### What you have to do
Show every line of the material that follows in which the word "queued" occurs.

Given data Start Marker

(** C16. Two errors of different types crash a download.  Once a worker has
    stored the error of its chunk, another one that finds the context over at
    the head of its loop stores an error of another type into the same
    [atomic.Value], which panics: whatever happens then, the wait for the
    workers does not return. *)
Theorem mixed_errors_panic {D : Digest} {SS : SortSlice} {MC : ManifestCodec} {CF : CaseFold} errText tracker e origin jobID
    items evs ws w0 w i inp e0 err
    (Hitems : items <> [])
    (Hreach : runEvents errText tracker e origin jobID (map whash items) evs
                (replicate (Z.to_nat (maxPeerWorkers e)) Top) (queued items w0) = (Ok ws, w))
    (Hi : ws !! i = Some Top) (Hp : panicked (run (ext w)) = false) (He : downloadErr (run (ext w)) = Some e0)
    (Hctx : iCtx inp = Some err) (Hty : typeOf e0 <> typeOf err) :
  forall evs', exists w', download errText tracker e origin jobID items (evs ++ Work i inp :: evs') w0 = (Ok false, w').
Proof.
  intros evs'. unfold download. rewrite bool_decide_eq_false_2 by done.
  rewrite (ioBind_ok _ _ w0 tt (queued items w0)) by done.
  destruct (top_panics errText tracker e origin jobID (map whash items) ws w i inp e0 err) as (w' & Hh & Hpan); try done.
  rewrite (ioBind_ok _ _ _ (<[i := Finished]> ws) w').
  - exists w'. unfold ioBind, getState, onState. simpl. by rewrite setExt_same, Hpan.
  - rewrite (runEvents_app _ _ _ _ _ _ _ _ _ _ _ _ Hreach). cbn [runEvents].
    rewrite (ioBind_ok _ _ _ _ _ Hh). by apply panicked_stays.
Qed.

Given data End Marker

### Answer box
                (replicate (Z.to_nat (maxPeerWorkers e)) Top) (queued items w0) = (Ok ws, w))
  rewrite (ioBind_ok _ _ w0 tt (queued items w0)) by done.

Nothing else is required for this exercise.